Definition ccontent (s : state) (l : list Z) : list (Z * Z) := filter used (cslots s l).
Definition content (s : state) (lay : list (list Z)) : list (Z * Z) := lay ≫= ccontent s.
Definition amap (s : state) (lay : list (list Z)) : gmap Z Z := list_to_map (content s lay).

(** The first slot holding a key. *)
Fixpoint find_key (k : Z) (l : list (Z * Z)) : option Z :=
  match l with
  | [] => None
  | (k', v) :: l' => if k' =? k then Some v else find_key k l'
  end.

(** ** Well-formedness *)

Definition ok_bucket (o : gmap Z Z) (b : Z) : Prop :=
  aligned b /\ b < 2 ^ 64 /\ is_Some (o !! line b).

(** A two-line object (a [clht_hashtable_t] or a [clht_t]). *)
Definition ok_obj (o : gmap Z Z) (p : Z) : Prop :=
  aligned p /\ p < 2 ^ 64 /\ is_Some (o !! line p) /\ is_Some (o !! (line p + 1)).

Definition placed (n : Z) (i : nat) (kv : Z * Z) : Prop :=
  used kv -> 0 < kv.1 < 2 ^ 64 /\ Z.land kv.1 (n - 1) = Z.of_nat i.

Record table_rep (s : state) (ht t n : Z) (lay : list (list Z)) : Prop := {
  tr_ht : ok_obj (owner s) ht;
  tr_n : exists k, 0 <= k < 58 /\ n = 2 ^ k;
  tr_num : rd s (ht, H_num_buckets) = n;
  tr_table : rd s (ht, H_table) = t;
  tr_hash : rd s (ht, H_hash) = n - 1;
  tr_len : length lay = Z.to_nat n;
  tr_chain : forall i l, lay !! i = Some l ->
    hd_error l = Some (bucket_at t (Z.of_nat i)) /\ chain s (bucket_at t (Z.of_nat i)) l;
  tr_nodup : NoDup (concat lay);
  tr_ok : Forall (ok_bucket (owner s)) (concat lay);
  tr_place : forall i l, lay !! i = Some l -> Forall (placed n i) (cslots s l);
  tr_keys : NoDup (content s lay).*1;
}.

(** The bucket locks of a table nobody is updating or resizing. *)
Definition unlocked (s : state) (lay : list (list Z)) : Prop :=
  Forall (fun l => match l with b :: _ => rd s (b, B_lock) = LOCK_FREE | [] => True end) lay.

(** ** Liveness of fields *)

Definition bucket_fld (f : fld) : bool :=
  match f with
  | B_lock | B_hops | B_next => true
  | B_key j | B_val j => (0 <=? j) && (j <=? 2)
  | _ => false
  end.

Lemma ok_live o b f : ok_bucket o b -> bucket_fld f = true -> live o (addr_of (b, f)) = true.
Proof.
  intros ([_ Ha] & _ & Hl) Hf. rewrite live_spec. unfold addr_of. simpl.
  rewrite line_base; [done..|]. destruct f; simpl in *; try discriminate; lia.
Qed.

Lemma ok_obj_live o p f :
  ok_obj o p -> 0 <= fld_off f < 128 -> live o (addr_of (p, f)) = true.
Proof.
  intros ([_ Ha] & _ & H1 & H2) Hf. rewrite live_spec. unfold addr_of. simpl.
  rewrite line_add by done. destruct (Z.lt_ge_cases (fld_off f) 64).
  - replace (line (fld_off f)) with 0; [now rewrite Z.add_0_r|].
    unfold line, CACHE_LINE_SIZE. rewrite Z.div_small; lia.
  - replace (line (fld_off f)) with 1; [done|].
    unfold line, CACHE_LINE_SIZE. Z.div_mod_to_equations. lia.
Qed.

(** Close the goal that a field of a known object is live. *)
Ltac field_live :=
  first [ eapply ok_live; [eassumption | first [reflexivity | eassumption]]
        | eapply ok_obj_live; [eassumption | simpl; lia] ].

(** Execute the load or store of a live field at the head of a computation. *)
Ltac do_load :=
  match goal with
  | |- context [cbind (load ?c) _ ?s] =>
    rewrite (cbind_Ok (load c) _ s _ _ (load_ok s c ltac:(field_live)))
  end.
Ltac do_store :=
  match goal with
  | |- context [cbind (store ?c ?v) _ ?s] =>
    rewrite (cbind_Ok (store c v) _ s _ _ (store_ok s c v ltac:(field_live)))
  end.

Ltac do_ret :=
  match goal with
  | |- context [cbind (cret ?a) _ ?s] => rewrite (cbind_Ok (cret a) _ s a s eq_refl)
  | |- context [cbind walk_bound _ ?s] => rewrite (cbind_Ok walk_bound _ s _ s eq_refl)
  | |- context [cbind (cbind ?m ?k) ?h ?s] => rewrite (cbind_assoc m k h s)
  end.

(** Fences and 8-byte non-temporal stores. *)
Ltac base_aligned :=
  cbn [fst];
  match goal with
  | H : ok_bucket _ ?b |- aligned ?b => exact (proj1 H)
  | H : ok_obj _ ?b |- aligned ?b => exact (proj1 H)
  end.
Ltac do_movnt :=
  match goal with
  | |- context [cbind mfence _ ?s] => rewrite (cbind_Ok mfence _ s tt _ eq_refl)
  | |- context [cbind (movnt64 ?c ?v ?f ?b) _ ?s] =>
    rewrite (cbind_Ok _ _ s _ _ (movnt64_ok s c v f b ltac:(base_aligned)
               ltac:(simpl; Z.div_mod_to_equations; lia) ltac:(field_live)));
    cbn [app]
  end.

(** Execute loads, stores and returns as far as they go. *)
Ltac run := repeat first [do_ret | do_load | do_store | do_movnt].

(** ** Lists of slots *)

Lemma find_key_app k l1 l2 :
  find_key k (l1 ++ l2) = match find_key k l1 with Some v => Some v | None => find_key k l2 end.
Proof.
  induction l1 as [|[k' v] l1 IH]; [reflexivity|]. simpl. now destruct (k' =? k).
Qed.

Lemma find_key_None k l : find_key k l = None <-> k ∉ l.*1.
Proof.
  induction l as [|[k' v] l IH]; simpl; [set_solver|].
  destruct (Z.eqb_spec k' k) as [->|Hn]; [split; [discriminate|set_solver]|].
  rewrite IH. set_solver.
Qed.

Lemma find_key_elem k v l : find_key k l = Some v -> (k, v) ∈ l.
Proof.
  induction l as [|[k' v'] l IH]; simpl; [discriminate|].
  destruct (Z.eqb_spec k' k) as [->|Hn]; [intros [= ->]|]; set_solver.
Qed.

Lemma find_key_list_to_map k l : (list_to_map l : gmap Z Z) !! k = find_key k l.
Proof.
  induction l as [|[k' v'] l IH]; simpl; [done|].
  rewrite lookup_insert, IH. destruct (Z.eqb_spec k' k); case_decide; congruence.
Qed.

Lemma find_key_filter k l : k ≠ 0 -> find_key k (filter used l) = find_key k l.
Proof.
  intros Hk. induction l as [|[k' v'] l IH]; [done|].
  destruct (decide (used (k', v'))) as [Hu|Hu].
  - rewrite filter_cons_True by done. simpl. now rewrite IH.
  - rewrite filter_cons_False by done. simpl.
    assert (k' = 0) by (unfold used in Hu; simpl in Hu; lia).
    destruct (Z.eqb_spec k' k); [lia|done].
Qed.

==

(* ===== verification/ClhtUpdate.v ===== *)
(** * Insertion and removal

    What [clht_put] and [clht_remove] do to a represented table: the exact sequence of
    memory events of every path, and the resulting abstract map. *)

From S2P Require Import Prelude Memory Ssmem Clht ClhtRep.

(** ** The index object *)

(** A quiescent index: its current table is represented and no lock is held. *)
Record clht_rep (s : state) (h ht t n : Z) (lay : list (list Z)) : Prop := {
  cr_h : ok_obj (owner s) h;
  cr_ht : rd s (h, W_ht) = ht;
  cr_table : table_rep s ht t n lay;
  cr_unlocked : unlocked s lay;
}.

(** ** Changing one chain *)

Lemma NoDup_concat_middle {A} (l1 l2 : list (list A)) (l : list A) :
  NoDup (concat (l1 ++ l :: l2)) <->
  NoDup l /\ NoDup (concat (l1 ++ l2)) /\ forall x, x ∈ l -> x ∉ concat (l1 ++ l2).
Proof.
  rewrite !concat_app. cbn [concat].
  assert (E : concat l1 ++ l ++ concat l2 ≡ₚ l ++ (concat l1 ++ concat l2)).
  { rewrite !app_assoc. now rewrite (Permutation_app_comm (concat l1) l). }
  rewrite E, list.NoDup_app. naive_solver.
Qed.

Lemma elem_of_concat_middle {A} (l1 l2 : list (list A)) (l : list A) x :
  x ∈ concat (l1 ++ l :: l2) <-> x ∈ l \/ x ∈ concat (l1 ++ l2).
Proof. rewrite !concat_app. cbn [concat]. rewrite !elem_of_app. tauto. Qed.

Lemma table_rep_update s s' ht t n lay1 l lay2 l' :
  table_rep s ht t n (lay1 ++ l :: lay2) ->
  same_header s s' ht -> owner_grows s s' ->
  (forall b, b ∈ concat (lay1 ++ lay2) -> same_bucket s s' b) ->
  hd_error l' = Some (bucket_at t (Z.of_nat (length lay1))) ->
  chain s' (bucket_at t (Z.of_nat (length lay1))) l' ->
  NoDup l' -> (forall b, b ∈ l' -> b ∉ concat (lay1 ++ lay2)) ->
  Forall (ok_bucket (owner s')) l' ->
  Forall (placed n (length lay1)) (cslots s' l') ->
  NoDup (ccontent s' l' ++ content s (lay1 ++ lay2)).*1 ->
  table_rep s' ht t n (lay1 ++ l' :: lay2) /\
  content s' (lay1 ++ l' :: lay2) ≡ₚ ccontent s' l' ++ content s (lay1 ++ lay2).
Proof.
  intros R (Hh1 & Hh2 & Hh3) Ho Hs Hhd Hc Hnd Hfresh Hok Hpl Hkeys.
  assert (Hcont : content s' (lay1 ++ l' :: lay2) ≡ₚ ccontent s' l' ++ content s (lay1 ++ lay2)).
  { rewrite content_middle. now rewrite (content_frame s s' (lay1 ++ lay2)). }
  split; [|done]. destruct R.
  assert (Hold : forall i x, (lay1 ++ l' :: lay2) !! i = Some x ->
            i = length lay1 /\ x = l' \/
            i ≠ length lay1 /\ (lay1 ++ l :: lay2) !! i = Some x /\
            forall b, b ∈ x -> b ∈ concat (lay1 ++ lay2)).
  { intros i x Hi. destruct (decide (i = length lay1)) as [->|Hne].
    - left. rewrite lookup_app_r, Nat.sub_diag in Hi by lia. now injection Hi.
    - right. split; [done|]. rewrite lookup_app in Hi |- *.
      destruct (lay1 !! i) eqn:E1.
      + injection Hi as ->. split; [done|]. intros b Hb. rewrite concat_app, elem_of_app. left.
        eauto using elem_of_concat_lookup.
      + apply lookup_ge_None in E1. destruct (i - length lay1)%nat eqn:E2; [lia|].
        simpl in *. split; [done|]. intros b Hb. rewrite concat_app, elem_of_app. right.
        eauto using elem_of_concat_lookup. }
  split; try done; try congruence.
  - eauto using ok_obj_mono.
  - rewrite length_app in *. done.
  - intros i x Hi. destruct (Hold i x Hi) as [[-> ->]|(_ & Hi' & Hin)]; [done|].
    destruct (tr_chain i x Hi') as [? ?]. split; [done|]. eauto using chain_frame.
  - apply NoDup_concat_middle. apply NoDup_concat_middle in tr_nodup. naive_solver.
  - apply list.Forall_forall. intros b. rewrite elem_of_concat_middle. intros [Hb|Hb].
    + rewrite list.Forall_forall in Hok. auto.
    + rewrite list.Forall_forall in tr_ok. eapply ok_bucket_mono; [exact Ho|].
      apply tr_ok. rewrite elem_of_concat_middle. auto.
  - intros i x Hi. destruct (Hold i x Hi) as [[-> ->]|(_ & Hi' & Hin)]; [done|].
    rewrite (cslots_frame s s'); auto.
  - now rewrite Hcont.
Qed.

- _About this exercise_:
Take from the material above the lines running from the one with "cr_unlocked : unlocked s lay;" through the one with "forall b, b ∈ x", and repeat them exactly, with nothing else.

- _Solution for this exercise_:
  cr_unlocked : unlocked s lay;
}.

(** ** Changing one chain *)

Lemma NoDup_concat_middle {A} (l1 l2 : list (list A)) (l : list A) :
  NoDup (concat (l1 ++ l :: l2)) <->
  NoDup l /\ NoDup (concat (l1 ++ l2)) /\ forall x, x ∈ l -> x ∉ concat (l1 ++ l2).
Proof.
  rewrite !concat_app. cbn [concat].
  assert (E : concat l1 ++ l ++ concat l2 ≡ₚ l ++ (concat l1 ++ concat l2)).
  { rewrite !app_assoc. now rewrite (Permutation_app_comm (concat l1) l). }
  rewrite E, list.NoDup_app. naive_solver.
Qed.

Lemma elem_of_concat_middle {A} (l1 l2 : list (list A)) (l : list A) x :
  x ∈ concat (l1 ++ l :: l2) <-> x ∈ l \/ x ∈ concat (l1 ++ l2).
Proof. rewrite !concat_app. cbn [concat]. rewrite !elem_of_app. tauto. Qed.

Lemma table_rep_update s s' ht t n lay1 l lay2 l' :
  table_rep s ht t n (lay1 ++ l :: lay2) ->
  same_header s s' ht -> owner_grows s s' ->
  (forall b, b ∈ concat (lay1 ++ lay2) -> same_bucket s s' b) ->
  hd_error l' = Some (bucket_at t (Z.of_nat (length lay1))) ->
  chain s' (bucket_at t (Z.of_nat (length lay1))) l' ->
  NoDup l' -> (forall b, b ∈ l' -> b ∉ concat (lay1 ++ lay2)) ->
  Forall (ok_bucket (owner s')) l' ->
  Forall (placed n (length lay1)) (cslots s' l') ->
  NoDup (ccontent s' l' ++ content s (lay1 ++ lay2)).*1 ->
  table_rep s' ht t n (lay1 ++ l' :: lay2) /\
  content s' (lay1 ++ l' :: lay2) ≡ₚ ccontent s' l' ++ content s (lay1 ++ lay2).
Proof.
  intros R (Hh1 & Hh2 & Hh3) Ho Hs Hhd Hc Hnd Hfresh Hok Hpl Hkeys.
  assert (Hcont : content s' (lay1 ++ l' :: lay2) ≡ₚ ccontent s' l' ++ content s (lay1 ++ lay2)).
  { rewrite content_middle. now rewrite (content_frame s s' (lay1 ++ lay2)). }
  split; [|done]. destruct R.
  assert (Hold : forall i x, (lay1 ++ l' :: lay2) !! i = Some x ->
            i = length lay1 /\ x = l' \/
            i ≠ length lay1 /\ (lay1 ++ l :: lay2) !! i = Some x /\
            forall b, b ∈ x -> b ∈ concat (lay1 ++ lay2)).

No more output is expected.